Look through the data below for the line with "(* ===== verification/DecimalFloat.v ===== *)" and the line with "into [1, 2), its", then output those two and all lines in between, exactly as written.
──────── PROVIDED DATA ────────
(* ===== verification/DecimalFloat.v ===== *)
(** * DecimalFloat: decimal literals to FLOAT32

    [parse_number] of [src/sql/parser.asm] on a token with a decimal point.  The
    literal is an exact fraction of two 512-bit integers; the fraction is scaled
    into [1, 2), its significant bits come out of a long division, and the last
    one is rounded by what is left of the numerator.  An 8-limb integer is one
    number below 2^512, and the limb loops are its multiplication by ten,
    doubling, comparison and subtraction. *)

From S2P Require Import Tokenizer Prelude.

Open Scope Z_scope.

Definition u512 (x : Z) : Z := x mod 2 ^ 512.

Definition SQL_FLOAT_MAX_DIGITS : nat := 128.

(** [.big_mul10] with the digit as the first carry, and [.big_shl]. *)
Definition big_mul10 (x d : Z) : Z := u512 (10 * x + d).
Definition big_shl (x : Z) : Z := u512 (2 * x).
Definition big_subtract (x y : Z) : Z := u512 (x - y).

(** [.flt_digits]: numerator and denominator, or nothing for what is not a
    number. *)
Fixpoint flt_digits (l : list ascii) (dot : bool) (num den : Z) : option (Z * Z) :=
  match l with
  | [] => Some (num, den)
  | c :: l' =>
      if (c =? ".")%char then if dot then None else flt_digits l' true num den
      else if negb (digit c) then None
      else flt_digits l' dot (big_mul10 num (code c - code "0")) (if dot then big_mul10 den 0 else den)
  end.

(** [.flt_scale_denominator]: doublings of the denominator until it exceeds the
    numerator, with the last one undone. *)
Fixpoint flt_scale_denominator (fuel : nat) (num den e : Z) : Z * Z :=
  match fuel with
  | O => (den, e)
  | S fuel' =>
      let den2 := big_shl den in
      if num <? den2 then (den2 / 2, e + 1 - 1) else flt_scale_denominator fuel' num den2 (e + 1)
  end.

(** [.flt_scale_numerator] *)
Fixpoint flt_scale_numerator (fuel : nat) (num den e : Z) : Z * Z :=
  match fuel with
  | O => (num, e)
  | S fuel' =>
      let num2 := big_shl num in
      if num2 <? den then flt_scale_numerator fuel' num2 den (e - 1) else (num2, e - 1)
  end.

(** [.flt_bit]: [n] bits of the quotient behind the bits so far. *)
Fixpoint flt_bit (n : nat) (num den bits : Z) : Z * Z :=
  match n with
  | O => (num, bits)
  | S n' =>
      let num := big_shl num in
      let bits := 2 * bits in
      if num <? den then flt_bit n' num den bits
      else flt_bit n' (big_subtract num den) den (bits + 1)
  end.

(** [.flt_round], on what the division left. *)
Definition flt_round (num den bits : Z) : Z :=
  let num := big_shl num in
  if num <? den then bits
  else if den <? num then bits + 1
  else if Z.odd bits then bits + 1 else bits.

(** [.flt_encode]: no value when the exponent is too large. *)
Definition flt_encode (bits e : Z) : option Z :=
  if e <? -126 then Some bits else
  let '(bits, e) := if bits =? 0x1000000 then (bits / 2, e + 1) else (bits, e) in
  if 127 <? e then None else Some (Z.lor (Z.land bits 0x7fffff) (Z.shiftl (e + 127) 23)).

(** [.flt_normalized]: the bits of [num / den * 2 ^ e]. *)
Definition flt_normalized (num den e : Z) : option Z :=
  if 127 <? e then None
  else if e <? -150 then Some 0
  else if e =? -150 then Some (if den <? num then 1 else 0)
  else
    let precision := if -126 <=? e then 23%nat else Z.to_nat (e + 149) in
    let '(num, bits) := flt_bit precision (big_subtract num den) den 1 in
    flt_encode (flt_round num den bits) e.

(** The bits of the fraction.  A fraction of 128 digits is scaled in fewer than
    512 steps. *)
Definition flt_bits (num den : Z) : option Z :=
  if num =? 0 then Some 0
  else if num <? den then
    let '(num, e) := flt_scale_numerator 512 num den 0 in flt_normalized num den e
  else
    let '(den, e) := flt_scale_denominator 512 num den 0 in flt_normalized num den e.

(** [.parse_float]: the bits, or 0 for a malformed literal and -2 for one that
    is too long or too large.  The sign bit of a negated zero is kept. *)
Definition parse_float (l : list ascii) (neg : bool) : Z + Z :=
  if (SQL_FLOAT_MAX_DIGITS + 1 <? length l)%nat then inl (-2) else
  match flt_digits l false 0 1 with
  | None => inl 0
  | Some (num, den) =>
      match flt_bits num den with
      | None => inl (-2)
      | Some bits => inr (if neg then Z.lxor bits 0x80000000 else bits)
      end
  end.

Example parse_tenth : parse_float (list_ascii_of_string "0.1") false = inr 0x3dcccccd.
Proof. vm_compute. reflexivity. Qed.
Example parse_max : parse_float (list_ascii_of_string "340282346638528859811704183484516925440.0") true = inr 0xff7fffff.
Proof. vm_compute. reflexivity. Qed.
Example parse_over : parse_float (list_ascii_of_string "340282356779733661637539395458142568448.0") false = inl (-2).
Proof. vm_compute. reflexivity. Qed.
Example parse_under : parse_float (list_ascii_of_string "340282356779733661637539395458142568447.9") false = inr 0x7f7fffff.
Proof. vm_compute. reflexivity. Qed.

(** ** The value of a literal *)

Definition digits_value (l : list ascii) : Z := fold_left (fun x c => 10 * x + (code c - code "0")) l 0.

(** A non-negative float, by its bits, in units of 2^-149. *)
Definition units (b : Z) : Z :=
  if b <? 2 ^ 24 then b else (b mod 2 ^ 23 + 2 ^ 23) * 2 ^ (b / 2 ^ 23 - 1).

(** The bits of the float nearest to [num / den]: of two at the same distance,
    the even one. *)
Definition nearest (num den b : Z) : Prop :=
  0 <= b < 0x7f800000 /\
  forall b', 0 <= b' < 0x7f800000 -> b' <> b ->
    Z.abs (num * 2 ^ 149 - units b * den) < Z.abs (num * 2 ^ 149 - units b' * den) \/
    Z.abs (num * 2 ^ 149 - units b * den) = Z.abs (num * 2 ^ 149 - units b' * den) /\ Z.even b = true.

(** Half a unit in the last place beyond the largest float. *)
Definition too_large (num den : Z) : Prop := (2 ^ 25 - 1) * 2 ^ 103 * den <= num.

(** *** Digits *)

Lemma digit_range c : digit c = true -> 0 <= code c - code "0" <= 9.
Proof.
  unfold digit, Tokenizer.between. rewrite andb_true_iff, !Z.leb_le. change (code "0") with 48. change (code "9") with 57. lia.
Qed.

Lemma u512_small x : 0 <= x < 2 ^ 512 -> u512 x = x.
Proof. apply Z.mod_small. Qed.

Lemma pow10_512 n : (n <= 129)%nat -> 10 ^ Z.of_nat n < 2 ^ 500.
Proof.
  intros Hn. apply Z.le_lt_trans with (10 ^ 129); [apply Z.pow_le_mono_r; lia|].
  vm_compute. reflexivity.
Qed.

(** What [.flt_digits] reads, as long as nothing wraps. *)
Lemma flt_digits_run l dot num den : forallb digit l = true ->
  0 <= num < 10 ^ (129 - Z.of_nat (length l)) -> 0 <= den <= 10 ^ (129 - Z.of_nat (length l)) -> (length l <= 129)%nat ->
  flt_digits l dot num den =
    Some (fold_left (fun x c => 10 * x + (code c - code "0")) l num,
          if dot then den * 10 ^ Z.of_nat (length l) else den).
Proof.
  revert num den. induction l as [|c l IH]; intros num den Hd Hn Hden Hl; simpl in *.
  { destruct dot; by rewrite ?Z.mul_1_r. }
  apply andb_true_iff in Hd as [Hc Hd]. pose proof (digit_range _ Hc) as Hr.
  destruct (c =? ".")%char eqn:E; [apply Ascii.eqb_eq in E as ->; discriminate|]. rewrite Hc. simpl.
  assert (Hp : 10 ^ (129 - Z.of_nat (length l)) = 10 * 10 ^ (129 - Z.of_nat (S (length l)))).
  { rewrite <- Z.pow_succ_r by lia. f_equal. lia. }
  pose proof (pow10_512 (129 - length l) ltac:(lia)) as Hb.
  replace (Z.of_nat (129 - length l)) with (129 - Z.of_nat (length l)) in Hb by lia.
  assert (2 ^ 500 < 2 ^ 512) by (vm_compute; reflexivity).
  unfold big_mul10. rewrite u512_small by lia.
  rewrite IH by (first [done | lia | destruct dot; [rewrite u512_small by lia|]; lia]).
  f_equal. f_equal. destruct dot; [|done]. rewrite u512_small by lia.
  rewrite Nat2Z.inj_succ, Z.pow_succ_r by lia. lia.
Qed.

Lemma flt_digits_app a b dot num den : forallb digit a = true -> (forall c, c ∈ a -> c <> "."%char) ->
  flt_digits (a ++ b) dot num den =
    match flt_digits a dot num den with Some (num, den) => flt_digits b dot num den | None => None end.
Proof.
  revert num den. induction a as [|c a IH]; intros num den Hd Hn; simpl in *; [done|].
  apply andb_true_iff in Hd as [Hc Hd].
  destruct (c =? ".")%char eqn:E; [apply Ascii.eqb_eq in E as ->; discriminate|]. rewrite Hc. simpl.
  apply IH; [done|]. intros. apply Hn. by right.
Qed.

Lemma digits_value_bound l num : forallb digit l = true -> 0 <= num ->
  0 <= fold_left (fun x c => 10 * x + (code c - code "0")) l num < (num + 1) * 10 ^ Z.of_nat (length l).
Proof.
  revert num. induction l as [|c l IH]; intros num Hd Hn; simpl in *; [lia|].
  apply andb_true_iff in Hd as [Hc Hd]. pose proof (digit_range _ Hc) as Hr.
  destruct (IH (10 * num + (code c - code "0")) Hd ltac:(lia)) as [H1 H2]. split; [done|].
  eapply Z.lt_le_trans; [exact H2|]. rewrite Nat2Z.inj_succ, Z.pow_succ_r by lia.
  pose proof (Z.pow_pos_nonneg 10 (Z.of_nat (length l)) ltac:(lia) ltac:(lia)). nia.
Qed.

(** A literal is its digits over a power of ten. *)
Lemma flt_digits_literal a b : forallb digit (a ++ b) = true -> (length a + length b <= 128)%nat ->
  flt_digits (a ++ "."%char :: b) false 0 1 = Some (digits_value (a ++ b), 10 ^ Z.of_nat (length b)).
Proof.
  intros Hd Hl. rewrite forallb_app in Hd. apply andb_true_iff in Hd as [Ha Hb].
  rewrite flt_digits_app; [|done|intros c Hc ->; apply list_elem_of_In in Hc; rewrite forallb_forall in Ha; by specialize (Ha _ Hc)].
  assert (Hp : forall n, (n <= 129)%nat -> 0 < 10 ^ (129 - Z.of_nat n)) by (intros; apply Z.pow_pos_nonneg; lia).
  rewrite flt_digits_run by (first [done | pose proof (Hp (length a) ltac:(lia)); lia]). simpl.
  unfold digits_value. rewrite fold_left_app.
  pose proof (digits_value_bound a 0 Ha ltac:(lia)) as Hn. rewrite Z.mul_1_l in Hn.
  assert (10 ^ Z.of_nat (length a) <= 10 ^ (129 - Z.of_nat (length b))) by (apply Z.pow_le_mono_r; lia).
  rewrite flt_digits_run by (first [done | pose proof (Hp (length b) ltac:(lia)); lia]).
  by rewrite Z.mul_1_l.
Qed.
────────
──────── PROVIDED DATA ────────
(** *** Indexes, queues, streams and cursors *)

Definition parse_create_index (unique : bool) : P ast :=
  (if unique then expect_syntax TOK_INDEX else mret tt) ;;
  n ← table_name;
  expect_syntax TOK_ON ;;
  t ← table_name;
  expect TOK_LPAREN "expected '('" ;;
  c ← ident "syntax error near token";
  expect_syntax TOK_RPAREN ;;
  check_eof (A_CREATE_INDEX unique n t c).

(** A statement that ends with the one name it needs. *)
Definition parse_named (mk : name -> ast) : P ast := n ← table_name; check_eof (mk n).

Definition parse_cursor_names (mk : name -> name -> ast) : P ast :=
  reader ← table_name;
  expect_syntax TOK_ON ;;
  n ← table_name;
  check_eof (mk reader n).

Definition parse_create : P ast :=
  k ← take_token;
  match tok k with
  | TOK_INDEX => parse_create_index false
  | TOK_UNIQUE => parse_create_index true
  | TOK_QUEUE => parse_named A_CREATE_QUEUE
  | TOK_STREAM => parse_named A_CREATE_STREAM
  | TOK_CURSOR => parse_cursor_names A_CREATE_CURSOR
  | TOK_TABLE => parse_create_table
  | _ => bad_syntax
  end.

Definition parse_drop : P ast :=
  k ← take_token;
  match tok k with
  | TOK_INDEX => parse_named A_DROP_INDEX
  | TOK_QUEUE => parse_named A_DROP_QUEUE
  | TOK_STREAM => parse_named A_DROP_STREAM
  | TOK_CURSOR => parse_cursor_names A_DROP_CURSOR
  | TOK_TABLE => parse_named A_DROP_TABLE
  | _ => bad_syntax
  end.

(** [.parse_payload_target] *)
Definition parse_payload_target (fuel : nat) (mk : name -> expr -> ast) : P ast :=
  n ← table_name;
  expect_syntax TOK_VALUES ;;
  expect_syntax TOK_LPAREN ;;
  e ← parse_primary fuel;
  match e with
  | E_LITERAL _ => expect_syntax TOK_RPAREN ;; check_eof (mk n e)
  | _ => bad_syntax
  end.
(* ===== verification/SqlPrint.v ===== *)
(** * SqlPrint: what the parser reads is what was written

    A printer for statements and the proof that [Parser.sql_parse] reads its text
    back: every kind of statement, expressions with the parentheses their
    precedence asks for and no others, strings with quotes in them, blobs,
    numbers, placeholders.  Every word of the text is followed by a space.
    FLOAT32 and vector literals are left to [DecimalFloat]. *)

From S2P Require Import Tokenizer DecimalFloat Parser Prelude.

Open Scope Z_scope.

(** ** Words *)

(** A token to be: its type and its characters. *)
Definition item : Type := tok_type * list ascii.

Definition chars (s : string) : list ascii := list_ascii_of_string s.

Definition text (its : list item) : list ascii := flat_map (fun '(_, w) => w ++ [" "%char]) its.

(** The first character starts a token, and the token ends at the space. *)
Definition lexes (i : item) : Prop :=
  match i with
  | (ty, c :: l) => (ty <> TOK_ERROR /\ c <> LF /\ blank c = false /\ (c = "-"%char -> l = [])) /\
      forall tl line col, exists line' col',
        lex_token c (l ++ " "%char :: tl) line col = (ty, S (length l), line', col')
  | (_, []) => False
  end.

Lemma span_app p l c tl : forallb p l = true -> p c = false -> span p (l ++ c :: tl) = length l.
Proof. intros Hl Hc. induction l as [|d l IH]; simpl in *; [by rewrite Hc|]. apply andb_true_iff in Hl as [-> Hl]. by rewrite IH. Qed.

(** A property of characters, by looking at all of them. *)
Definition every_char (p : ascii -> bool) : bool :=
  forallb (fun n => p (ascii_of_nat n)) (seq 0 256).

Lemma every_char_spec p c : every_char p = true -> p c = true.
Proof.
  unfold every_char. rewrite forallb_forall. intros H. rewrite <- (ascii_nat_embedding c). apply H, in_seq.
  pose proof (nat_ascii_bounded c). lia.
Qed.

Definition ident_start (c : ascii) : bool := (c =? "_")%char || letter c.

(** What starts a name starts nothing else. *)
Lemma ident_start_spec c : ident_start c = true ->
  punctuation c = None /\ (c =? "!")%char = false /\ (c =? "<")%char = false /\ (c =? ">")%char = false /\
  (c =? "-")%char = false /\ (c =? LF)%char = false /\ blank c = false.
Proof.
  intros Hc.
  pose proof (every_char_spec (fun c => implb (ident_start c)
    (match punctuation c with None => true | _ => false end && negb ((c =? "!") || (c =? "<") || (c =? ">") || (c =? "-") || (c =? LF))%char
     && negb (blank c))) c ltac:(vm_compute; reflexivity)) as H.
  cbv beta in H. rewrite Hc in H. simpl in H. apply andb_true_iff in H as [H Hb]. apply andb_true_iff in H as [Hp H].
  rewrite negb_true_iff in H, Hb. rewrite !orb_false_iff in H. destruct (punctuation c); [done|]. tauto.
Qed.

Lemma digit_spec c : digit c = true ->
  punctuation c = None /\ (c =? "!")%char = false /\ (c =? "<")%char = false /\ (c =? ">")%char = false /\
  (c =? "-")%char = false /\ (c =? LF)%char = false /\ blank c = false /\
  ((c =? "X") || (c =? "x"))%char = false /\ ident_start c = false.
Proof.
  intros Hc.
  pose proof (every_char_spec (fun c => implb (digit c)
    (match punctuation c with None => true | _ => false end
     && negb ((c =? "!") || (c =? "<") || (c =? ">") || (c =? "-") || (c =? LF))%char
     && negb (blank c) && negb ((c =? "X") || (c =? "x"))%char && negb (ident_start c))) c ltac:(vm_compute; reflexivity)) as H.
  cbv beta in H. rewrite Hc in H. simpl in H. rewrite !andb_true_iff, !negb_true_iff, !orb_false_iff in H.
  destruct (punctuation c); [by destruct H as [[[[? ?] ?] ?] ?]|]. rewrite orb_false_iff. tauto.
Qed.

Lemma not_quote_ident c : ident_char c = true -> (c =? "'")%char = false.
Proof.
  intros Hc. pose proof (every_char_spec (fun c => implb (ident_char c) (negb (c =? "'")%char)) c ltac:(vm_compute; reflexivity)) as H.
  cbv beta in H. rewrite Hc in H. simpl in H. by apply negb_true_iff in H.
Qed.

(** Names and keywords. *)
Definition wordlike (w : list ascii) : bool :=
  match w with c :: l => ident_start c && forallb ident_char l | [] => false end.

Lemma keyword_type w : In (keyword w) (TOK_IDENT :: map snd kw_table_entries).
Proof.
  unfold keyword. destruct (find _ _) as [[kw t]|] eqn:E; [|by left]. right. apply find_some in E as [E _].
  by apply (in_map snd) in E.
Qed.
────────
RESPONSE TO THE EXERCISE —
(* ===== verification/DecimalFloat.v ===== *)
(** * DecimalFloat: decimal literals to FLOAT32

    [parse_number] of [src/sql/parser.asm] on a token with a decimal point.  The
    literal is an exact fraction of two 512-bit integers; the fraction is scaled
    into [1, 2), its significant bits come out of a long division, and the last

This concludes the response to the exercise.